Jessica, I was once skeptical of those numbers as well but as I have become more involved and aware of this issue, I have come to believe they are accurate.
First of all, there have been 3 separate studies on infant deaths as a result of circumcision. One in 1979, one in 1989 and one in 1999 and they all came up with a number between 229 and 230. The first by Robert Baker has been confirmed by a friend who contacted Baker. There has been no confirmation of the 1989 study but I have been in contact with Bollinger who did the 1999 study and have no doubts about it's veracity.
Just on this forum, we have had first hand reports of 3 deaths. One by the mother, one by the god mother of the boy and one by the co-worker of a mother. Considering the size and number of members of this forum, that's an exceedingly high number. Not a single one of them made the national media. Even Ryleigh McWillis' death didn't make headlines in the US even though it was widely reported in Canada. Every year, 40 - 100 boys die from their circumcision wounds in Africa. Very few of US citizens are aware this is going on but most everybody is aware of what goes on in Africa with FGM. It has gotten so bad for males in Africa that the governments are passing very restrictive laws controlling male circumcision. Few Americans have any inkling of this.

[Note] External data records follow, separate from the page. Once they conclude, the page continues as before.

Lemma process_countries_no_growth w rates l : forall c c' o,
  agree_on (bind (services.db c)) l ->
  consistent (bind (services.db c)) (pending (services.db c)) ->
  (forall cd n, In cd l -> kept cd = true -> services.country_data.name cd = Some n ->
     crud.get_country_by_name (services.db c) n <> None) ->
  services.process_countries w rates l c = (c', o) ->
  crud.get_countries_count (services.db c') = crud.get_countries_count (services.db c).
Proof.
  induction l as [|cd0 l IH]; simpl; intros c c' o Ha Hc Hfound.
  - now intros [= <- <-].
  - apply agree_on_cons in Ha as [Ha1 Ha2].
    destruct (services.process_country w rates c cd0) as [c1|e] eqn:E;
      [|now intros [= <- <-]].
    intros H.
    pose proof (process_country_consistent _ _ _ _ _ Ha1 E Hc) as Hc1.
    destruct (process_country_keeps _ _ _ _ _ Ha1 Hc E) as [Hkeep _].
    destruct (process_country_session _ _ _ _ _ E) as (Hb & _). rewrite <- Hb in Ha2.
    rewrite (IH c1 c' o Ha2 Hc1);
      [|intros cd n Hin Hk Hn; apply Hkeep; eauto | exact H].
    apply process_country_inv in E as [[_ ->]|(Hk & d & r & Hd & E)]; [reflexivity|].
    eapply upsert_country_count; [exact E|]. apply (Hfound cd0); auto.
Qed.

(** X10. Refreshing again adds no row: on a consistent store, when the
    engine lower-cases the names of the list as Python does, after a cycle
    that succeeded on the list a second cycle whose countries source answers
    with the same list leaves the table as long as the first left it,
    whatever the rates, the clocks and the outcome of the second cycle. *)
Theorem refresh_again_adds_no_row (w w' : services.World) (db db1 db2 : AsyncSession)
    (l : list services.country_data.t) (res : services.Refreshed)
    (res2 : result services.Refreshed) :
  consistent (bind db) (pending db) ->
  agree_on (bind db) l ->
  services.fetch_countries_data w = Return l ->
  services.fetch_countries_data w' = Return l ->
  services.process_and_cache_countries w db = (Return res, db1) ->
  services.process_and_cache_countries w' db1 = (res2, db2) ->
  crud.get_countries_count db2 = crud.get_countries_count db1.
Proof.
  intros Hc Ha Hl Hl' H1 H2.
  apply process_and_cache_countries_inv in H1
    as [[_ (e & He & _)]|(rates & l0 & c & o & _ & Hl0 & E & H1)]; [discriminate|].
  destruct o as [e|]; [now destruct H1|]. destruct H1 as [-> _].
  assert (l0 = l) as -> by congruence.
  pose proof (process_countries_consistent w rates l (fresh db) c None Ha E Hc) as Hc1.
  pose proof (process_countries_all_found w rates l (fresh db) c Ha Hc E) as Hfound.
  destruct (process_countries_session _ _ _ _ _ _ E) as (Hb & _). simpl in Hb.
  apply process_and_cache_countries_inv in H2
    as [[-> _]|(rates' & l0 & c2 & o2 & _ & Hl0' & E2 & H2)]; [reflexivity|].
  assert (l0 = l) as -> by congruence.
  assert (Hcount : crud.get_countries_count (services.db c2)
                   = crud.get_countries_count
                       (commit (crud.update_app_status (services.db c)
                                  (services.utc_now w)))).
  { refine (process_countries_no_growth w' rates' l
              (fresh (commit (crud.update_app_status (services.db c)
                                (services.utc_now w))))
              c2 o2 _ Hc1 Hfound E2).
    simpl. now rewrite Hb. }
  destruct o2 as [e|]; [now destruct H2 as [_ ->]|].
  destruct H2 as [-> _]. exact Hcount.
Qed.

The medical profession controls their own and how information gets out. No governmental authority has control over them to any great extent and they carefully control the dissimenation of information about their members. When a boy dies from his circumcision wound, the medical malpractice insurers swoop in and quickly settle with the parents with confidentiality clauses to prevent the information from getting out to the media. Of course, no parent wants it publicly known that they have killed their child with a esoteric surgical procedure. No physician wants it known that he/she has killed a child with a surgical procedure that they deny is a surgical procedure at all and is portrayed as "A snip." Finally, the insurance companies don't want it known what they paid to settle a case because it would set a precedence for future cases, constantly racheting the settlement amounts up.

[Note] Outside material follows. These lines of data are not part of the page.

(** [delete_selected]: [selected] is the list [selectedItems()] returns
    when the handler starts. *)
Definition delete_selected (selected : list QListWidgetItem) (w : WatchWindow)
  : WatchWindow :=
  foldl (fun w item =>
           let r := row (rem_list w) item in
           set_rem_list (takeItem (rem_list w) r) w)
        w selected.

(** [WatchWindow.__init__], as far as the state above is concerned.
    [QListWidget()] comes up in the selection mode list views start in,
    [SingleSelection]; [__init__] only sets the list's style sheet. *)
Definition WatchWindow_init (names : LocaleNames) (now : struct_time)
  : WatchWindow :=
  let w := {| time_label := []; date_label := []; rem_input := [];
              rem_list := [];
              rem_selectionMode := Qt.SingleSelection;  (* QListWidget() *)
              timer := QTimer_new; next_id := 0 |} in
  let w := set_timer (QTimer_start 1000 (timer w)) w in
  update_clock names now w.

(* ================================================================== *)
(** ** What the toolkit does on the user's behalf *)

(** A click on an item's check box (the item delegate's editor event). *)
Definition toggle_allowed (it : QListWidgetItem) : bool :=
  has_flag (item_flags it) Qt.ItemIsUserCheckable
  && has_flag (item_flags it) Qt.ItemIsEnabled
  && bool_decide (is_Some (item_checkState it)).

The way the medical profession reports these cases is a recipe for keeping the true toll hidden. If a child contracts an infection from his circumcision wound, it will be reported as a death from infection. If the child dies from blood loss due to his circumcision, it will be reported as death from exsanguation. If the child's heart stops beating during the procedure, it will be attributed to heart failure. In all of these cases, the cause of the problem is circumcision that caused the problem that caused the death. Part of this is an effort to be absolutely accurate in record keeping and part of it is an effort to avoid the embarassment of killing a child with what is a procedure that is considered so simple that anesthesia is not even used.

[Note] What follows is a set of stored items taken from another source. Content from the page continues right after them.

(** [process_sentence] gives up on a sentence exactly when none of its
    tagged words is eligible; otherwise its question asks for an eligible
    word of the sentence (a noun, verb or adjective of more than three
    letters that is no stop word and whose lower-case form is not in
    [used_words]) and records it as [correct_answer]. *)
Theorem process_sentence_result (env : Env) (sentence : string)
    (used_words : gset string) (t t' : Tape) (r : option Question) :
  process_sentence env sentence used_words t = Ret r t' →
  let tagged := pos_tag env (word_tokenize env sentence) in
  (r = None ↔
   Forall (λ wt, important env used_words wt.1 wt.2 = false) tagged) ∧
  (∀ q, r = Some q →
     ∃ word tag,
       (word, tag) ∈ tagged ∧
       important env used_words word tag = true ∧
       q_correct_answer q = Some word ∧
       correct_word q = Some word).
Proof.
  intros Hrun tagged.
  pose proof (ensures_Ret _ _ _ _ _
                (ensures_process_sentence env sentence used_words) Hrun)
    as Hpost.
  unfold process_sentence in Hrun. fold tagged in Hrun.
  rewrite <- (filter_nil_Forall (λ wt, important env used_words wt.1 wt.2)).
  destruct (filter _ tagged) as [|wt0 more] eqn:Himp.
  { injection Hrun as <- _. by split. }
  apply Ret_bind_inv in Hrun as ([word tag] & t1 & Hchoice & Hrun).
  pose proof (ensures_Ret _ _ _ _ _
                (ensures_choice (wt0 :: more) ltac:(done)) Hchoice) as Hin.
  rewrite <- Himp in Hin. apply list_elem_of_filter in Hin as [Hok Hin].
  repeat (apply Ret_bind_inv in Hrun as (? & ? & _ & Hrun)).
  destruct (index _ _) as [i|]; [|done]. injection Hrun as <- _.
  split; [done|]. intros q [= <-]. exists word, tag.
  split; [done|]. split; [by apply Is_true_true|]. split; [done|].
  destruct (Hpost _ eq_refl) as (w & tg & _ & _ & Hq & Hans).
  simpl in Hans. injection Hans as <-.
  destruct Hq as (_ & _ & options & c & Ho & Hc & _ & _ & _ & Hw).
  unfold correct_word. by rewrite Ho, Hc.
Qed.

Lemma process_sentence_result_witness :
  let run := process_sentence Sample.generator_env Sample.sentence ∅
               Sample.tape in
  let tagged := pos_tag Sample.generator_env
                  (word_tokenize Sample.generator_env Sample.sentence) in
  (value_of None run = None ↔
   Forall (λ wt, important Sample.generator_env ∅ wt.1 wt.2 = false) tagged) ∧
  (∀ q, value_of None run = Some q →
     ∃ word tag,
       (word, tag) ∈ tagged ∧
       important Sample.generator_env ∅ word tag = true ∧
       q_correct_answer q = Some word ∧
       correct_word q = Some word).
Proof.
  intros run.
  apply (process_sentence_result Sample.generator_env Sample.sentence ∅
           Sample.tape (tape_of run) (value_of None run)).
  vm_compute. reflexivity.
Defined.

End GeneratorExtras.

(** ** [clean_text] *)

Section CleanText.
Import QuizGenerator.

Lemma all_chars_rev_app (p : ascii → bool) (s1 s2 : string) :
  PyStr.all_chars p (String.rev_app s1 s2)
  = PyStr.all_chars p s1 && PyStr.all_chars p s2.
Proof.
  revert s2. induction s1 as [|c s1 IH]; intros s2; simpl; [done|].
  rewrite IH. simpl. by destruct (p c), (PyStr.all_chars p s1).
Qed.

Lemma all_chars_rev (p : ascii → bool) (s : string) :
  PyStr.all_chars p (String.rev s) = PyStr.all_chars p s.
Proof. unfold String.rev. rewrite all_chars_rev_app. simpl. apply andb_true_r. Qed.

Lemma all_chars_app (p : ascii → bool) (s1 s2 : string) :
  PyStr.all_chars p (s1 +:+ s2)
  = PyStr.all_chars p s1 && PyStr.all_chars p s2.
Proof.
  induction s1 as [|c s1 IH]; [done|].
  change (String c s1 +:+ s2) with (String c (s1 +:+ s2)). simpl.
  rewrite IH. apply andb_assoc.
Qed.

(** The words of [str.split()] hold no white space. *)
Lemma split_go_words (s : string) :
  ∀ cur,
    PyStr.all_chars (λ c, negb (Ascii.is_space c)) cur = true →
    Forall (λ w, PyStr.all_chars (λ c, negb (Ascii.is_space c)) w = true)
      (PyStr.split_go cur s).
Proof.
  induction s as [|c s IH]; intros cur Hcur; simpl.
  - destruct cur; [constructor|]. constructor; [|constructor].
    by rewrite all_chars_rev.
  - destruct (Ascii.is_space c) eqn:Hc.
    + destruct cur; [by apply IH|]. constructor; [|by apply IH].
      by rewrite all_chars_rev.
    + apply IH. simpl. by rewrite Hc.
Qed.

Lemma all_chars_join (p : ascii → bool) (sep : string) (l : list string) :
  PyStr.all_chars p sep = true →
  Forall (λ w, PyStr.all_chars p w = true) l →
  PyStr.all_chars p (PyStr.join sep l) = true.
Proof.
  intros Hsep. induction 1 as [|w l Hw Hl IH]; [done|].
  cbn [PyStr.join]. destruct l as [|w' l]; [done|].
  by rewrite !all_chars_app, Hw, Hsep, IH.
Qed.

Lemma all_chars_impl (p q : ascii → bool) (s : string) :
  (∀ c, p c = true → q c = true) →
  PyStr.all_chars p s = true → PyStr.all_chars q s = true.
Proof.
  intros Hpq. induction s as [|c s IH]; [done|]. simpl.
  intros [Hc Hs]%andb_true_iff. by rewrite (Hpq c Hc), IH.
Qed.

This is not the only issue that this is the case. I have a friend from high school who is a mortician. He told me that he got a body from one of the area hospitals with a cause of death that just didn't sound right to him and he called the hospital to get some clarification. It turned out that the patient died of an MRSA staph infection. When they get a body of this nature, they go to extreme lengths to protect themselves from contracting the infection. Imagine a full contamination suit-up where they are covered from head to toe. It turns out that this hospital has had a serious and continuing problem with MRSA infections and they were trying to cover this one up. Word had already gotten out to the public by the rumor mill and they were trying to cover it up. As a matter of fact, my friend tells me he gets 5 or 6 bodies a year as a result of MRSA infections and I have never heard a word of it either from personal contacts or from the local media. If they will cover that up, do you think they wouldn't cover up circumcision deaths? Of course they would!
The last figure I saw was that about 1.6 million boys are circumcised annually. While 200+ deaths a year seems extreme, it is not a high number when you consider the percentage is very small. The bad part is that every single one of the deaths are needless. When you consider a surgical procedure, you balance the risks of the procedure against the benefits. For instance, a hypospadias repair would probably have approximately the same risk of death as a circumcision. If the hypospadias is below the glans, the benefits are obvious but if it results in the urinary opening being slightly off the tip, there would be no benefit. With no benefit, does it make sense to risk death? Of course not and the same applies to circumcision. It's just with circumcision that no one outside the movement has any idea that their son could die from this simple procedure.
Just to sum it up, yes, now I do believe the numbers. I do believe the medical profession goes to extreme lengths to cover it up and I believe that if all parents knew the risk of death is real and substantial, most would forego the procedure.